Because of the sheer number of Brahmins that live in Varanasi, that city has a key voice in national politics and the policies of India’s political parties. In 2014, Narendra Modi, candidate from the BJP (a Hindu nationalist party), faced a crisis in Varanasi. After dealing with a political setback, he gained approval from the various religious leaders in the city. With their help, he later went on to win the general election and is now Prime Minister of all of India.
Varanasi also has one of the largest universities in all of Asia. Benaras Hindu University (BHU) boasts around 30,000 students and makes Varanasi a key city for academic learning. Many people from around Asia come to the university, and many young Hindus from influential communities attend. This university is a very strategic part of the city. I personally believe God will use this place as an influential part of reaching the city with the gospel. You will read one example of how this can happen on day 31.
In conclusion, it should be pointed out that in the rich history of this city, there has been little response to the message of the gospel. While experiencing Varanasi for myself, I want to emphasize that I noticed their longing for the living God. In Acts 17 it talks about how humanity is “groping” for the living God. You see the evidence of this throughout the city. The old name of this city is Kashi, which means “city of lights.” James says God is the “Father of Lights.” The people of Varanasi have a father they are longing for. We know He will be faithful to reveal Himself to those who long after Him. This gives us faith to know that God will meet these people in their place of longing and desperation. Though they do not know him, they long for him, and Varanasi will one day be a city of light, a city radiating the revelation of God as Father. They will know Him and reflect His goodness.
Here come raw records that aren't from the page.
(** Where the end markers are.  In the image of a builder of plain
    assignments, the word 0x8000 follows the data of an assignment when
    the number of its data bytes is neither 0 nor 255 modulo 256, and,
    whatever that number, for the assignment on the last occupied pad.
    (For the others the marker is where the next sample starts.) *)
Theorem createDiskImage_end_markers (this : Builder) (image : ArrayBuffer) :
  reachable this -> Forall plain (Map_values this) ->
  fst (createDiskImage this) = Ok image ->
  forall a, In a (Map_values this) ->
    exists d,
      getUint32 image (entryOffset a + 0x10) true = Ok d /\
      ((Z.of_nat (length (data a)) mod 256 <> 0 /\
        Z.of_nat (length (data a)) mod 256 <> 255) \/
       (forall a', In a' (Map_values this) -> slot a' <= slot a) ->
       getUint16 image (d + Z.of_nat (length (data a))) true
       = Ok SP1200_END_MARKER).
Proof.
  intros Hr Hplain H a Hin.
  destruct (reachable_capacity this Hr) as (Hcap & Hnd & Hvalid).
  unfold createDiskImage, getPadAssignments in H. cbn [fst] in H.
  destruct (writeHeader_facts (Map_size this))
    as (b0 & E0 & Hl0 & Hz0 & _).
  rewrite E0 in H. cbn [bind] in H.
  set (sorted := sort compareAssignments (Map_values this)) in *.
  assert (Hperm : Permutation sorted (Map_values this))
    by apply sort_Permutation.
  destruct (writeSamples (b0, SP1200_SAMPLE_DATA_OFFSET) sorted)
    as [[b1 c1]|e] eqn:E1; [|discriminate].
  cbn [bind] in H. destruct (c1 >? SP1200_DISK_SIZE); [discriminate|].
  apply Ok_inj in H. subst b1.
  assert (Hsorted : StronglySorted (fun a b => slot a < slot b) sorted).
  { apply sorted_slots.
    - eapply Permutation_Forall; [symmetry; exact Hperm | exact Hvalid].
    - eapply Permutation_NoDup;
        [apply Permutation_map; symmetry; exact Hperm | exact Hnd].
    - apply sort_sorted.
      + intros x y. rewrite !compareAssignments_le. lia.
      + intros x y z. rewrite !compareAssignments_le. lia. }
  assert (Hall : Forall (fun s => 0 <= slot s /\ 1 <= padNumber s <= 8 /\
                                  plain s) sorted).
  { eapply Permutation_Forall; [symmetry; exact Hperm|].
    rewrite Forall_forall in *. intros x Hx.
    pose proof (slot_range x (Hvalid x Hx)). auto with zarith. }
  pose proof (writeSamples_markers sorted b0 SP1200_SAMPLE_DATA_OFFSET 0
                image c1 Hl0 ltac:(reflexivity) ltac:(reflexivity)
                ltac:(lia) Hsorted Hall Hz0 E1) as Hmarks.
  rewrite Forall_forall in Hmarks.
  destruct (Hmarks a) as (d & Hd & Hm).
  { eapply Permutation_in; [symmetry; exact Hperm | exact Hin]. }
  exists d. split; [exact Hd|].
  intros [Hmid|Hlast]; apply Hm; [now left | right].
  apply Forall_forall. intros a' Ha'. apply Hlast.
  eapply Permutation_in; [exact Hperm | exact Ha'].
Qed.
(** * server.js of the industry-intelligence backend

    A shallow embedding of the request handlers of [server.js] and of the
    SQL statements they send, with the properties its specification
    states about them.

    Conventions of the model.
    - A JavaScript number is an IEEE 754 binary64 value, with the
      arithmetic of the Standard Library's [SpecFloat]: every operation
      rounds to the nearest value, ties to even.
    - A SQL [NUMERIC] value is an exact rational ([Q]), and so is its
      [AVG].  The driver hands a [NUMERIC] column to the handlers as a
      string, the text the database prints for it.
    - SQL [NULL] and JavaScript [null] are [None], or [js_null] where a
      value can also be a number or a string.
    - A table is the list of its rows, in storage order.
    - A handler runs in a world made of the database and the console; a
      rejected promise or a thrown exception is a value of [js_error]. *)

From Stdlib Require Import ZArith NArith QArith Qround Qabs Qpower Lqa.
From Stdlib Require Import List String Ascii Bool Lia Permutation Sorted.
From Stdlib Require Import SpecFloat.
Import ListNotations.

Local Open Scope Z_scope.
Local Open Scope Q_scope.
Local Open Scope list_scope.

(* ====================================================================== *)
(** * JavaScript built-ins used by the handlers *)
(* ====================================================================== *)

(** An exception value: the name of the error class and its message. *)
Inductive js_error : Type :=
| TypeError (msg : string)
| DatabaseError (msg : string).

(** ** Numbers *)

Definition prec : Z := 53%Z.
Definition emax : Z := 1024%Z.

Definition number : Type := spec_float.

Definition zero : number := S754_zero false.

(** The number of an integer: the integer itself up to 2^53, the nearest
    number beyond. *)
Definition of_Z (z : Z) : number := binary_normalize prec emax z 0 false.

Definition num_add : number -> number -> number := SFadd prec emax.
Definition num_sub : number -> number -> number := SFsub prec emax.
Definition num_div : number -> number -> number := SFdiv prec emax.

(** [x < y]; false when either is NaN. *)
Definition num_lt (x y : number) : bool := SFltb x y.

(** The number of the decimal literal [digits / 10^places], for an
    integer and a power of ten that are numbers themselves: their
    quotient, rounded once. *)
Definition decimal_literal (digits places : Z) : number :=
  num_div (of_Z digits) (of_Z (10 ^ places)).

(** A number that is neither NaN nor infinite. *)
Definition is_finite (x : number) : bool :=
  match x with
  | S754_zero _ => true
  | S754_finite _ m e => bounded prec emax m e
  | _ => false
  end.

(** The rational a finite number stands for. *)
Definition exact (x : number) : Q :=
  match x with
  | S754_finite s m e => inject_Z (cond_Zopp s (Zpos m)) * (2 # 1) ^ e
  | _ => 0
  end.

(** ** Array.prototype.sort

    The sort is stable (ECMAScript 2019): with a comparator [cmp], an
    element [a] that precedes [b] in the input stays before it unless
    [cmp a b > 0].  For a comparator that orders by a key every stable
    sort returns the same array; here rows are inserted from the right,
    each one in front of the first row it does not have to follow. *)
Section Sort.
Context {A : Type}.
Variable cmp : A -> A -> Q.

Fixpoint insert (x : A) (l : list A) : list A :=
  match l with
  | [] => [x]
  | y :: l' => if Qle_bool (cmp x y) 0 then x :: y :: l' else y :: insert x l'
  end.

Definition sort (l : list A) : list A := fold_right insert [] l.
End Sort.

(** What the sort reads of the number a comparator returns: its sign,
    with NaN taken as zero. *)
Definition sign (v : number) : Q :=
  if num_lt zero v then 1 else if num_lt v zero then -1 else 0.

Definition Array_sort {A : Type} (comparefn : A -> A -> number) (l : list A) : list A :=
  sort (fun a b => sign (comparefn a b)) l.

(** ** Decimal digits of a natural number *)

Definition digit (d : N) : string :=
  String (ascii_of_N (48 + d)) EmptyString.

Fixpoint digits_fuel (fuel : nat) (n : N) : string :=
  match fuel with
  | O => EmptyString
  | S fuel' =>
      if (n <? 10)%N then digit n
      else (digits_fuel fuel' (n / 10) ++ digit (n mod 10))%string
  end.

(** The digits of [n], without leading zeroes ("0" for zero).  A number
    has no more decimal digits than binary ones. *)
Definition decimal (n : N) : string :=
  digits_fuel (S (N.to_nat (N.log2 n))) n.

Fixpoint zeroes (k : nat) : string :=
  match k with
  | O => EmptyString
  | S k' => String "0" (zeroes k')
  end.
Lemma chunks_witness :
  exists chunks,
    chunkArray [1; 2; 3; 4; 5]%nat 2 = Some chunks /\
    concat chunks = [1; 2; 3; 4; 5]%nat.
Proof.
  destruct (chunks_keep_every_operation_at_its_index [1; 2; 3; 4; 5]%nat 2)
    as (chunks & Hsome & Hconcat & _).
  - lia.
  - exists chunks. split; [exact Hsome | exact Hconcat].
Defined.

End EdgeCaseHandlerExtras.

(** ** The cache *)
Module JsMapFacts.
Import JsMap.

Section WithValues.
Context {V : Type}.
Implicit Types (m : JsMap.t V) (k : string) (v : V).

Lemma get_set_eq k v m : get k (set k v m) = Some v.
Proof.
  induction m as [|[k' v'] rest IH]; cbn.
  - now rewrite String.eqb_refl.
  - destruct (String.eqb_spec k k') as [-> | Hne]; cbn.
    + now rewrite String.eqb_refl.
    + destruct (String.eqb_spec k k'); [contradiction | exact IH].
Qed.


Lemma get_delete_eq k m : get k (delete k m) = None.
Proof.
  induction m as [|[k' v'] rest IH]; cbn; [reflexivity |].
  destruct (String.eqb_spec k k') as [-> | Hne]; [exact IH |].
  cbn. destruct (String.eqb_spec k k'); [contradiction | exact IH].
Qed.

Lemma get_delete_ne k k' m : k <> k' -> get k' (delete k m) = get k' m.
Proof.
  intros Hne. induction m as [|[k0 v0] rest IH]; cbn; [reflexivity |].
  destruct (String.eqb_spec k k0) as [-> | Hne0]; cbn.
  - destruct (String.eqb_spec k' k0); [congruence | exact IH].
  - destruct (String.eqb_spec k' k0); [reflexivity | exact IH].
Qed.

Lemma has_get k m : has k m = true <-> exists v, get k m = Some v.
Proof.
  unfold has. destruct (get k m) as [v |].
  - split; [eauto | reflexivity].
  - split; [discriminate | intros [v Hv]; discriminate].
Qed.

Lemma get_none_not_in k m : get k m = None <-> ~ In k (keys m).
Proof.
  induction m as [|[k' v'] rest IH]; cbn.
  - tauto.
  - destruct (String.eqb_spec k k') as [-> | Hne].
    + split; [discriminate | intros H; exfalso; apply H; now left].
    + rewrite IH. split.
      * intros H [Heq | Hin]; [congruence | contradiction].
      * intros H Hin. apply H. now right.
Qed.

Lemma size_set_new k v m : get k m = None -> size (set k v m) = S (size m).
Proof.
  unfold size. induction m as [|[k' v'] rest IH]; cbn; [reflexivity |].
  destruct (String.eqb_spec k k'); [discriminate |].
  intros Hnone. cbn. now rewrite IH.
Qed.

Lemma size_set_old k v m :
  get k m <> None -> size (set k v m) = size m.
Proof.
  unfold size. induction m as [|[k' v'] rest IH]; cbn; [congruence |].
  destruct (String.eqb_spec k k'); [reflexivity |].
  intros Hsome. cbn. now rewrite IH.
Qed.

Lemma in_keys_get k m : In k (keys m) <-> get k m <> None.
Proof.
  pose proof (get_none_not_in k m) as H.
  destruct (get k m) as [v |].
  - split; [discriminate |]. intros _.
    destruct (in_dec string_dec k (keys m)) as [Hin | Hout]; [exact Hin |].
    apply H in Hout. discriminate.
  - split; [| congruence]. intros Hin. now apply H in Hin.
Qed.

Lemma keys_set k v m :
  keys (set k v m) = if has k m then keys m else keys m ++ [k].
Proof.
  unfold has, keys. induction m as [|[k' v'] rest IH]; cbn; [reflexivity |].
  destruct (String.eqb_spec k k') as [-> | Hne]; cbn; [reflexivity |].
  rewrite IH. now destruct (get k rest).
Qed.

Lemma keys_delete k m :
  keys (delete k m) = List.filter (fun k' => negb (String.eqb k k')) (keys m).
Proof.
  unfold keys. induction m as [|[k' v'] rest IH]; cbn; [reflexivity |].
  destruct (String.eqb_spec k k'); cbn; now rewrite IH.
Qed.

Lemma size_keys m : size m = length (keys m).
Proof. unfold size, keys. now rewrite length_map. Qed.

Lemma delete_absent k m : ~ In k (keys m) -> delete k m = m.
Proof.
  induction m as [|[k' v'] rest IH]; cbn; [reflexivity |].
  intros Hout. destruct (String.eqb_spec k k') as [-> | Hne].
  - exfalso. apply Hout. now left.
  - rewrite IH; [reflexivity |]. intros Hin. apply Hout. now right.
Qed.

Lemma size_delete_present k m :
  List.NoDup (keys m) -> In k (keys m) -> S (size (delete k m)) = size m.
Proof.
  unfold size. induction m as [|[k' v'] rest IH]; cbn; [contradiction |].
  intros Hnodup Hin. inversion Hnodup as [|x xs Hfresh Hrest]; subst.
  destruct (String.eqb_spec k k') as [-> | Hne].
  - now rewrite delete_absent.
  - destruct Hin as [Heq | Hin]; [congruence |]. cbn. now rewrite IH.
Qed.

End WithValues.
End JsMapFacts.

Module StreamCacheProofs.
Import JsTruthy JsMap JsMapFacts StreamCache.

Example scenario_keeps_a_and_c :
  cache scenarioCache = [("a", 1%nat); ("c", 3%nat)].
Proof. reflexivity. Qed.

Section WithValues.
Context {Value : Type}.
Implicit Types (c : Cache Value) (key : string) (now : Z).
(** * A shallow embedding of the 2-d tree point set ([kdtree::PointSet])

    Source files: [include/primitives.h], [src/2dtree.cpp], [src/main.cpp].

    Numbers.  The program computes on [double].  Coordinates are modelled by
    rationals [Q]: every finite [double] is a rational, and coordinates are
    compared as rationals.  [std::numeric_limits<double>::epsilon()] is the
    rational [2^-52].  The differences that [operator==] and
    [Rect::distance] compare with it are kept exact.  [Point::distance] and
    [Rect::intersects] are computed as the program computes them, in IEEE
    754 binary64 arithmetic, rounding to nearest with ties to even: a
    [double] there is a whole number of units of [2^-1074], an infinity or
    NaN.  The sign of zero is not kept: no operation of the program tells
    the two zeros apart. *)

From Stdlib Require Import QArith Qabs Qround ZArith Lia Lqa List Bool Arith.
From Stdlib Require Import PeanoNat Permutation Sorted SetoidList.
From Stdlib Require Import SetoidPermutation.
Import ListNotations.

Open Scope Q_scope.

(** ** Comparisons on [double] values *)

Definition Qltb (a b : Q) : bool := negb (Qle_bool b a).

(** [std::min(a, b)] is [(b < a) ? b : a]. *)
Definition std_min (a b : Q) : Q := if Qltb b a then b else a.

(** [std::numeric_limits<double>::epsilon()] *)
Definition eps : Q := 1 # 4503599627370496.

(** ** [double] arithmetic

    A finite [double] is [n * 2^-1074] for an integer [n]: [2^-1074] is the
    smallest positive [double], and every finite [double] is a multiple of
    it. *)

Inductive double : Set :=
| finite (n : Z)
| plus_inf
| minus_inf
| NaN.

(** [2^1074], the number of units in 1. *)
Definition denorm_scale : Z := (2 ^ 1074)%Z.

(** Rounding a non-negative rational to the nearest integer, a tie to the
    even one. *)
Definition round_half_even (r : Q) : Z :=
  let f := Qfloor r in
  match Qcompare (r - inject_Z f) (1 # 2) with
  | Lt => f
  | Gt => (f + 1)%Z
  | Eq => if Z.even f then f else (f + 1)%Z
  end.

(** A [double] keeps 53 significant bits: a value of [s] units with
    [2^(52+j) <= s < 2^(53+j)] is rounded to a multiple of [2^j] units;
    below [2^53] units the multiples of one unit are kept. *)
Definition exponent_shift (s : Q) : Z := Z.max 0 (Z.log2 (Qfloor s) - 52).

(** The [double] nearest to [s >= 0] units, in units. *)
Definition round_units (s : Q) : Z :=
  let j := exponent_shift s in
  (round_half_even (s / inject_Z (2 ^ j)) * 2 ^ j)%Z.

(** A rounded value of [2^1024] or more is infinite. *)
Definition of_units (n : Z) : double :=
  if (n <? 2 ^ 2098)%Z then finite n else plus_inf.

Definition negate (d : double) : double :=
  match d with
  | finite n => finite (- n)
  | plus_inf => minus_inf
  | minus_inf => plus_inf
  | NaN => NaN
  end.

(** The [double] nearest to [s] units. *)
Definition round (s : Q) : double :=
  if Qltb s 0 then negate (of_units (round_units (- s)))
  else of_units (round_units s).

(** [a - b] on two finite [double]s. *)
Definition double_sub (a b : Q) : double :=
  round ((a - b) * inject_Z denorm_scale).

(** [a * b] *)
Definition double_mul (a b : double) : double :=
  match a, b with
  | finite u, finite v => round (inject_Z (u * v) / inject_Z denorm_scale)
  | NaN, _ | _, NaN => NaN
  | finite u, plus_inf | plus_inf, finite u =>
      if (u =? 0)%Z then NaN else if (0 <? u)%Z then plus_inf else minus_inf
  | finite u, minus_inf | minus_inf, finite u =>
      if (u =? 0)%Z then NaN else if (0 <? u)%Z then minus_inf else plus_inf
  | plus_inf, plus_inf | minus_inf, minus_inf => plus_inf
  | plus_inf, minus_inf | minus_inf, plus_inf => minus_inf
  end.

(** [std::pow(d, 2)]: the square of [d], rounded once. *)
Definition double_pow2 (d : double) : double :=
  match d with
  | finite n => round (inject_Z (n * n) / inject_Z denorm_scale)
  | plus_inf | minus_inf => plus_inf
  | NaN => NaN
  end.

(** [a + b] *)
Definition double_add (a b : double) : double :=
  match a, b with
  | finite u, finite v => round (inject_Z (u + v))
  | NaN, _ | _, NaN => NaN
  | plus_inf, minus_inf | minus_inf, plus_inf => NaN
  | plus_inf, _ | _, plus_inf => plus_inf
  | minus_inf, _ | _, minus_inf => minus_inf
  end.

(** The square root of [n >= 0] units, in units, up to what rounding
    looks at: the integer part [r] of the root of [n * 2^1074], and a half
    more when the root is not that integer.  (The root of a positive
    [double] is at least [2^537] units and is rounded to a multiple of
    [2^485] units or more.) *)
Definition sqrt_units (n : Z) : Q :=
  let a := (n * denorm_scale)%Z in
  let r := Z.sqrt a in
  if (r * r =? a)%Z then inject_Z r else inject_Z r + (1 # 2).

(** [std::sqrt(d)] *)
Definition double_sqrt (d : double) : double :=
  match d with
  | finite n =>
      if (n <? 0)%Z then NaN else of_units (round_units (sqrt_units n))
  | plus_inf => plus_inf
  | minus_inf | NaN => NaN
  end.

(** [std::abs(d)] *)
Definition double_abs (d : double) : double :=
  match d with
  | finite n => finite (Z.abs n)
  | plus_inf | minus_inf => plus_inf
  | NaN => NaN
  end.

(** [a < b], [a <= b] and [a == b] *)
Definition double_ltb (a b : double) : bool :=
  match a, b with
  | NaN, _ | _, NaN => false
  | finite u, finite v => (u <? v)%Z
  | _, minus_inf => false
  | minus_inf, _ => true
  | plus_inf, _ => false
  | finite _, plus_inf => true
  end.

Definition double_leb (a b : double) : bool :=
  match a, b with
  | NaN, _ | _, NaN => false
  | finite u, finite v => (u <=? v)%Z
  | minus_inf, _ => true
  | _, plus_inf => true
  | _, minus_inf => false
  | plus_inf, finite _ => false
  end.

Definition double_eqb (a b : double) : bool :=
  match a, b with
  | finite u, finite v => (u =? v)%Z
  | plus_inf, plus_inf | minus_inf, minus_inf => true
  | _, _ => false
  end.

(** ** [Point] *)

Record Point : Set := mkPoint { x : Q; y : Q }.

(** [Point::distance] *)
Definition distance (p other : Point) : double :=
  double_sqrt
    (double_add (double_pow2 (double_sub (x p) (x other)))
                (double_pow2 (double_sub (y p) (y other)))).

(** [Point::operator==] *)
Definition Point_eqb (p q : Point) : bool :=
  Qltb (Qabs (x p - x q)) eps && Qltb (Qabs (y p - y q)) eps.
Lemma route_ok_consecutive r :
  route_ok g start r → consecutive (λ p q, q ∈ Maze._point_neighbours p) r.
Proof.
  induction 1 as [|r p x Hr IH Hp Hx]; [by intros [|?] ? ? ? ?|].
  apply consecutive_snoc; [done|]. intros p' Hp'. congruence.
Qed.

Lemma route_ok_inv r :
  route_ok g start r →
  r = [start] ∨
  ∃ r' p x, r = r' ++ [x] ∧ route_ok g start r' ∧ last r' = Some p ∧
            x ∈ Maze._point_neighbours p ∧ open_cell g x ∧ x ∉ r'.
Proof. intros []; [by left | right; eauto 10]. Qed.

Lemma route_ok_snoc_inv r x :
  route_ok g start (r ++ [x]) → r ≠ [] →
  route_ok g start r ∧ open_cell g x ∧ (x ∉ r) ∧
  (∃ p, last r = Some p ∧ x ∈ Maze._point_neighbours p).
Proof.
  intros H Hne.
  apply route_ok_inv in H as [Heq|(r' & p & x' & Heq & ? & ? & ? & ? & ?)].
  - destruct r as [|? [|? ?]]; done.
  - apply app_inj_tail in Heq as [-> ->]. eauto 10.
Qed.

Lemma route_ok_prefix r1 r2 :
  route_ok g start (r1 ++ r2) → r1 ≠ [] → route_ok g start r1.
Proof.
  induction r2 as [|x r2 IH] using rev_ind; [by rewrite app_nil_r|].
  rewrite app_assoc. intros H Hne. apply IH; [|done].
  apply route_ok_snoc_inv in H as [? _]; [done|]. by destruct r1.
Qed.
(** A cache that holds a quote under "AAPL": the call for "aapl" fetches,
    stores the new quote under "aapl" with its [symbol] field uppercased,
    and leaves the entry under "AAPL" as it was. *)
Lemma get_stock_data_key_is_the_symbol_given_witness :
  let m := {| cache := {[ "AAPL"%string := quote_100 "AAPL" 0 ]};
              fetched := ["AAPL"%string] |} in
  let r := get_stock_data (world_at 30 (two_sessions 95 100)) "aapl" m in
  cache (snd r) !! "AAPL"%string = Some (quote_100 "AAPL" 0)
  ∧ cache (snd r) !! "aapl"%string = Some (quote_100 "aapl" 30)
  ∧ symbol (quote_100 "aapl" 30) = "AAPL"%string.
Proof.
  intros m r. subst r.
  destruct (get_stock_data_key_is_the_symbol_given
              (world_at 30 (two_sessions 95 100)) "aapl" m)
    as (Hothers & _ & Hstored).
  destruct (Hstored (quote_100 "aapl" 30) eq_refl) as [Hentry Hsymbol].
  split; [| split].
  - rewrite (Hothers "AAPL"%string); [reflexivity | discriminate].
  - exact Hentry.
  - apply Hsymbol. reflexivity.
Defined.

(** C7. Whenever [get_stock_data] builds a quote from a fetched history
    whose prior-session close compares equal to 0, the quote's percent
    change is 0, whatever the current close: with two or more sessions the
    prior close is the close before the last, with one session it is the
    only close. *)
Theorem get_stock_data_percent_change_guard (w : Env) (s : string)
    (m : StockDataManager) (info : TickerInfo) (hist : list Bar)
    (prev_row last_row : Bar) :
  cache_hit w s m = None ->
  (Close prev_row =? 0)%float = true ->
  (provider w = Returns info (hist ++ [prev_row; last_row])
   ∨ (provider w = Returns info [last_row] ∧ prev_row = last_row)) ->
  ∃ q : StockData,
    fst (get_stock_data w s m) = Some q
    ∧ price q = Close last_row
    ∧ change_percent q = 0%float.
Proof.
  intros Hmiss Hzero Hprov. unfold get_stock_data. rewrite Hmiss.
  destruct Hprov as [-> | [-> ->]].
  - rewrite rev_app_distr. simpl.
    eexists. split; [reflexivity |]. split; [reflexivity |].
    simpl. unfold percent_change. now rewrite Hzero.
  - simpl. eexists. split; [reflexivity |]. split; [reflexivity |].
    simpl. unfold percent_change. now rewrite Hzero.
Qed.

(** The guard alone: a prior close of 0.0 or -0.0 gives 0 for every
    change, an infinite or NaN one included. *)
Lemma percent_change_zero_prior (change previous_price : float) :
  (previous_price =? 0)%float = true ->
  percent_change change previous_price = 0%float.
Proof. intros H. unfold percent_change. now rewrite H. Qed.

(** A prior close of 0 and a current close of 12.5. *)
Lemma get_stock_data_percent_change_guard_witness :
  ∃ q : StockData,
    fst (get_stock_data (world_at 0 (two_sessions 0 12.5)) "AAPL"
           new_StockDataManager) = Some q
    ∧ price q = 12.5%float
    ∧ change_percent q = 0%float.
Proof.
  apply (get_stock_data_percent_change_guard
           (world_at 0 (two_sessions 0 12.5)) "AAPL" new_StockDataManager
           no_info [] {| Close := 0; Volume := 1000 |}
           {| Close := 12.5; Volume := 1200 |}).
  - reflexivity.
  - reflexivity.
  - left. reflexivity.
Defined.

(** ** [calculate_portfolio_value] *)

(** With a running loop the [for] loop queues one task per holding, in
    order, behind what was already queued. *)
Lemma launch_tasks_running (holdings : list Holding) (queue : EventLoop) :
  launch_tasks holdings (Some queue)
  = Ok (Some (queue ++ map (λ h, GetStockData (h_symbol h)) holdings)).
Proof.
  revert queue. induction holdings as [| h rest IH]; intros queue; simpl.
  - now rewrite app_nil_r.
  - rewrite IH. now rewrite <- app_assoc.
Qed.

(** C2. For every portfolio and every stock data manager, whatever its
    cache holds, [calculate_portfolio_value] called under the running event
    loop returns 0 for the value, the cost, the P&L and the P&L percent.
    The tasks it created, one per holding, are still waiting in the loop's
    queue when it returns: none was awaited and no result was read. *)
Theorem calculate_portfolio_value_always_zero (pm : PortfolioManager)
    (stock_data_manager : StockDataManager) (queue : EventLoop) :
  calculate_portfolio_value pm stock_data_manager (Some queue)
  = Ok ({| total_value := Int 0; total_cost := Int 0; total_pnl := Int 0;
           total_pnl_percent := Int 0 |},
        Some (queue
              ++ map (λ h, GetStockData (h_symbol h)) (portfolio pm))).
Proof.
  unfold calculate_portfolio_value.
  now rewrite launch_tasks_running.
Qed.

(** Whenever the call returns at all, it returns the zeros. *)
Lemma calculate_portfolio_value_returns_zero (pm : PortfolioManager)
    (stock_data_manager : StockDataManager) (running running' : option EventLoop)
    (summary : Summary) :
  calculate_portfolio_value pm stock_data_manager running
  = Ok (summary, running') ->
  summary = zero_summary.
Proof.
  unfold calculate_portfolio_value.
  destruct (launch_tasks (portfolio pm) running); [| discriminate].
  now intros [= <- _].
Qed.

(** Called outside a running loop the method returns the zeros for an empty
    portfolio and otherwise stops at the first [asyncio.create_task]. *)
Lemma calculate_portfolio_value_without_loop (pm : PortfolioManager)
    (stock_data_manager : StockDataManager) :
  calculate_portfolio_value pm stock_data_manager None
  = match portfolio pm with
    | [] => Ok (zero_summary, None)
    | _ :: _ => Raise RuntimeError
    end.
Proof.
  unfold calculate_portfolio_value. now destruct (portfolio pm).
Qed.

(** C1, at the scenario of the spec: one holding of 10 AAPL shares bought
    at 150, and a fresh quote pricing AAPL at 165 in the manager's cache.
    [calculate_portfolio_value] returns 0 for the value and for the cost,
    where the claim has 1650 and 1500; the totals that
    [create_portfolio_content] computes for the same holding and quote are
    1650 and 1500. *)
Theorem calculate_portfolio_value_ignores_holdings :
  let pm := {| portfolio := [aapl_holding];
               watchlist := watchlist new_PortfolioManager |} in
  let sdm := {| cache := {[ "AAPL"%string := aapl_165 ]};
                fetched := ["AAPL"%string] |} in
  calculate_portfolio_value pm sdm (Some [])
  = Ok (zero_summary, Some [GetStockData "AAPL"])
  ∧ create_portfolio_content_totals (portfolio pm) (cache sdm) (Int 0, Int 0)
    = Ok (Float 1650, Float 1500)
  ∧ ((1650 - 1500) / 1500 * 100 = 10)%float.
Proof. repeat split; reflexivity. Qed.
It is just a matter of time!

Let Us Pray!

• Pray that God would send laborers into the harvest field of Varanasi (Matthew 9).
• Pray that the Father will soon give the revelation of Jesus to the peoples of Varanasi the same way he did to Peter, and the outcome of this will be a strong church that is built upon the rock (Matthew 16).
• Pray that His kingdom would come, His will be done, in Varanasi as it is in Heaven (Matthew 6:10).
• Pray that God will move your heart to regularly pray for the destiny and redemptive purpose He has for this city.

From the Editor

by Keith Carey, Editor in Chief, GPD

Dear Praying Friends,
Last November I visited Varanasi, India, for the first time. I had been to India one time previously, but this was my first view of this city that is considered holy by Hindus, Buddhists, and Jains. Unbeknownst to me, the author of our background article in this month’s Global Prayer Digest (who is a member of the Pasadena House of Prayer), was visiting other parts of this important religious center at about the same time I was there. Both of us were exposed to the religious aspect of this pilgrimage site.
When I returned to the USA, I began to read news articles about Varanasi. I learned that this is a city with both religious and political influence. To my surprise, I found that during India’s 2014 election, many politicians eagerly sought votes in Varanasi. Many of these newspaper articles made it clear that the politicians had courted votes by caste and religious affiliation.
It became clear that political power was now related to religious affiliation in this important city, a mix that history has proven can produce tragedy. Be it the Catholic-based Spanish Inquisition, the Islamic Taliban rule in Afghanistan, or secular humanism in the USSR, the effects of religious politics are often the same. And today, persecution of Christians in India is on the increase. We need to pray for peace and justice in Varanasi, and by inference, the entire great nation of India.